• [WHAT YOU HAVE TO DO]: Repeat exactly the lines of the entries below from the one with "destruct IH as (js & Hj); [set_solver|]." through the one with "set (i := Z.to_nat (frag_num f - 1)).", both ends included, and nothing else.

[[ ENTRIES PROVIDED, beginning ]]

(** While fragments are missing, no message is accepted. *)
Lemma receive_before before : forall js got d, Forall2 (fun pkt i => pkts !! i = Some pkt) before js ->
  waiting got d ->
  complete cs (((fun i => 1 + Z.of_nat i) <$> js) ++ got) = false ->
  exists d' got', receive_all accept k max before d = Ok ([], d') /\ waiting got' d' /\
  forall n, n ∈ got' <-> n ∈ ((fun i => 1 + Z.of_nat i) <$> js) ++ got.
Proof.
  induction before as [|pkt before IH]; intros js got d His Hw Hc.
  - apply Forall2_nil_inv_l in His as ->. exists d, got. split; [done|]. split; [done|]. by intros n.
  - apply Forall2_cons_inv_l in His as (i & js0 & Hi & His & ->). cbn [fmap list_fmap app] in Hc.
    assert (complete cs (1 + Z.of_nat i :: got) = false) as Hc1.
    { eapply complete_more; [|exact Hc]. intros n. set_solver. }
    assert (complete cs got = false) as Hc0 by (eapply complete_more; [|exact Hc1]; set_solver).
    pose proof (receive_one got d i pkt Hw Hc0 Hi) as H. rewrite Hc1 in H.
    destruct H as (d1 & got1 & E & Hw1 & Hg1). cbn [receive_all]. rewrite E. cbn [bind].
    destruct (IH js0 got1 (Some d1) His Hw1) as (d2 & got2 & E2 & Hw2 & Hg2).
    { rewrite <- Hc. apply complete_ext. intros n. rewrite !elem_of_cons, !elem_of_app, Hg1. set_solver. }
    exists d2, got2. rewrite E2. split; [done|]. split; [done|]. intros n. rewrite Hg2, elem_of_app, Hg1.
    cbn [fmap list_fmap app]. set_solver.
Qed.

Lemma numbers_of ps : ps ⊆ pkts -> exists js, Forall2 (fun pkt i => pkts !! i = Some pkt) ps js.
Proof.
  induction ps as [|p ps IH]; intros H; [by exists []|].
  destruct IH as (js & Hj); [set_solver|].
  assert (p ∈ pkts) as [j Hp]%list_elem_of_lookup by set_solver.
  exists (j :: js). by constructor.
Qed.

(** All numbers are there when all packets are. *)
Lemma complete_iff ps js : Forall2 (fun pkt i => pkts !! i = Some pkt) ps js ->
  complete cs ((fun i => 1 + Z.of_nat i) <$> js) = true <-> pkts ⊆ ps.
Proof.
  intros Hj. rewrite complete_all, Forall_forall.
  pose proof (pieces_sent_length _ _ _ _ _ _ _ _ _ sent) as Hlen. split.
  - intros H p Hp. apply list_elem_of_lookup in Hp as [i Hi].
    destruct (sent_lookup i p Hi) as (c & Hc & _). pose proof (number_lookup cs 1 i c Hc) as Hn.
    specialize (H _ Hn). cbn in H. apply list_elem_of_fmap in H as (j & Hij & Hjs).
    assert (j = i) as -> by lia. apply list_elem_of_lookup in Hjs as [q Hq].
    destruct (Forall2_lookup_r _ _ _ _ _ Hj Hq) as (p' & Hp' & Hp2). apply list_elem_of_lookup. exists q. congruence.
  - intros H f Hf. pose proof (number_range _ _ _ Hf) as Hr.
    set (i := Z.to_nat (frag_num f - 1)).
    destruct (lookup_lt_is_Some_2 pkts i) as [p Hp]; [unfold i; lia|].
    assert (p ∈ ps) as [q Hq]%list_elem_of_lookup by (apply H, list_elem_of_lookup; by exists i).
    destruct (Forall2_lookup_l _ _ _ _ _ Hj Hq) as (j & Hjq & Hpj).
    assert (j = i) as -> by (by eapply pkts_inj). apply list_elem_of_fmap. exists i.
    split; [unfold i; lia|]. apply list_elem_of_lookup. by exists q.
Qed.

[[ ENTRIES PROVIDED, end ]]
[[ ENTRIES PROVIDED, beginning ]]

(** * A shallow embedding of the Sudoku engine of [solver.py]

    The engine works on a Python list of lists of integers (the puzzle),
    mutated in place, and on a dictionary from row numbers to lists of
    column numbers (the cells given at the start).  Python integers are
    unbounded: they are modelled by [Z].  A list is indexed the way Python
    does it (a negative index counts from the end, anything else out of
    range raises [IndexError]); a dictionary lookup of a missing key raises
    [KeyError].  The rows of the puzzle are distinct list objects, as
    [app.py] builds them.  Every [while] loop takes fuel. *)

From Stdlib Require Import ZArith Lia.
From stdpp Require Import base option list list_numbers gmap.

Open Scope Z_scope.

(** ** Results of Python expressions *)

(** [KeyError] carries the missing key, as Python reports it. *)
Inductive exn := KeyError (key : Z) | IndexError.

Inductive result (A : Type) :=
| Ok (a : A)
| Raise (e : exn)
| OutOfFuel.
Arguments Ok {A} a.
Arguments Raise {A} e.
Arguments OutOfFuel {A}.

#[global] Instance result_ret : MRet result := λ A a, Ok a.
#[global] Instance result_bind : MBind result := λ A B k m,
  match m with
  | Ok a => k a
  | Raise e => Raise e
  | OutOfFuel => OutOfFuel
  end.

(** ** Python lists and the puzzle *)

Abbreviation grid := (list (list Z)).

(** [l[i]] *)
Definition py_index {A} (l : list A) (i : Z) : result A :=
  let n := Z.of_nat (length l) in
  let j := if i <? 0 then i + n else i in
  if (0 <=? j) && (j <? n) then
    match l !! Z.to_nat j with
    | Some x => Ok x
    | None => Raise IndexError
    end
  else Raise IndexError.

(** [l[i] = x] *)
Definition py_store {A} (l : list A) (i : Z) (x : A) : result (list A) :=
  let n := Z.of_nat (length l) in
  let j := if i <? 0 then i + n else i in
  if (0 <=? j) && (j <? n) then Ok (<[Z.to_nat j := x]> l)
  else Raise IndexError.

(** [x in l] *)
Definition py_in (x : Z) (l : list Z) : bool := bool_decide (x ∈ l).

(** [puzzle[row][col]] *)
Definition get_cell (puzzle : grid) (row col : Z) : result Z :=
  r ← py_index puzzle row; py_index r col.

[[ ENTRIES PROVIDED, end ]]
[[ ENTRIES PROVIDED, beginning ]]

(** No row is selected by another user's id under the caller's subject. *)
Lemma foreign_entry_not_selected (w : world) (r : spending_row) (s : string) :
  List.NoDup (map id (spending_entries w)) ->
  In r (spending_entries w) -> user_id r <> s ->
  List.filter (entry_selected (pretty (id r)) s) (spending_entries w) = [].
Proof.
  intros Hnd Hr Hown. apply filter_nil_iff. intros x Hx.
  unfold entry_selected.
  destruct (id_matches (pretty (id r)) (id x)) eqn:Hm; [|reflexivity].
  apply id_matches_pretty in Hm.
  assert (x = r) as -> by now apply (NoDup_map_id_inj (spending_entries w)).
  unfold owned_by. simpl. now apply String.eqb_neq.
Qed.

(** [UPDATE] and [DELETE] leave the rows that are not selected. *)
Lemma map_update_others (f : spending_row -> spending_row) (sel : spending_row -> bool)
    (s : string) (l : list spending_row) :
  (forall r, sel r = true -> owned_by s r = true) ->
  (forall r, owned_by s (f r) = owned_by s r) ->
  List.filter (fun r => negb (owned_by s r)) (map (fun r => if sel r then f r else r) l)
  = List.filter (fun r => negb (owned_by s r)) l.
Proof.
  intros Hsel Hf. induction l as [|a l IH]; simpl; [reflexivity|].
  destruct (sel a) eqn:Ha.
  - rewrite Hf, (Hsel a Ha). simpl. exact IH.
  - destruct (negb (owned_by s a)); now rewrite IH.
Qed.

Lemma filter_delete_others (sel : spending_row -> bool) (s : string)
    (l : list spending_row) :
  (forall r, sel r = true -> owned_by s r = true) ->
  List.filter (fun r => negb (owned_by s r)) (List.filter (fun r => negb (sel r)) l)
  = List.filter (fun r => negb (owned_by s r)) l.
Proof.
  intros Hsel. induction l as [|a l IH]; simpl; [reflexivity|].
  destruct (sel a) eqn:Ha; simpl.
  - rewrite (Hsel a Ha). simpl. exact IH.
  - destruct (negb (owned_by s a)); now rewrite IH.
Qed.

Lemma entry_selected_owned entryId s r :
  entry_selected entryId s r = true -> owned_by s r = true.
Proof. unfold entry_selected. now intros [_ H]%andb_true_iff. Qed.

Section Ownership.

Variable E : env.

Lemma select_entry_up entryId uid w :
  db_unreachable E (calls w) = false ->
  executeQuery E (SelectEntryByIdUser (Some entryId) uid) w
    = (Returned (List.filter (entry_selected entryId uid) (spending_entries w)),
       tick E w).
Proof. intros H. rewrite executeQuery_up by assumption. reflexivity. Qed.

[[ ENTRIES PROVIDED, end ]]

• [THE ANSWER]:
  destruct IH as (js & Hj); [set_solver|].
  assert (p ∈ pkts) as [j Hp]%list_elem_of_lookup by set_solver.
  exists (j :: js). by constructor.
Qed.

(** All numbers are there when all packets are. *)
Lemma complete_iff ps js : Forall2 (fun pkt i => pkts !! i = Some pkt) ps js ->
  complete cs ((fun i => 1 + Z.of_nat i) <$> js) = true <-> pkts ⊆ ps.
Proof.
  intros Hj. rewrite complete_all, Forall_forall.
  pose proof (pieces_sent_length _ _ _ _ _ _ _ _ _ sent) as Hlen. split.
  - intros H p Hp. apply list_elem_of_lookup in Hp as [i Hi].
    destruct (sent_lookup i p Hi) as (c & Hc & _). pose proof (number_lookup cs 1 i c Hc) as Hn.
    specialize (H _ Hn). cbn in H. apply list_elem_of_fmap in H as (j & Hij & Hjs).
    assert (j = i) as -> by lia. apply list_elem_of_lookup in Hjs as [q Hq].
    destruct (Forall2_lookup_r _ _ _ _ _ Hj Hq) as (p' & Hp' & Hp2). apply list_elem_of_lookup. exists q. congruence.
  - intros H f Hf. pose proof (number_range _ _ _ Hf) as Hr.
    set (i := Z.to_nat (frag_num f - 1)).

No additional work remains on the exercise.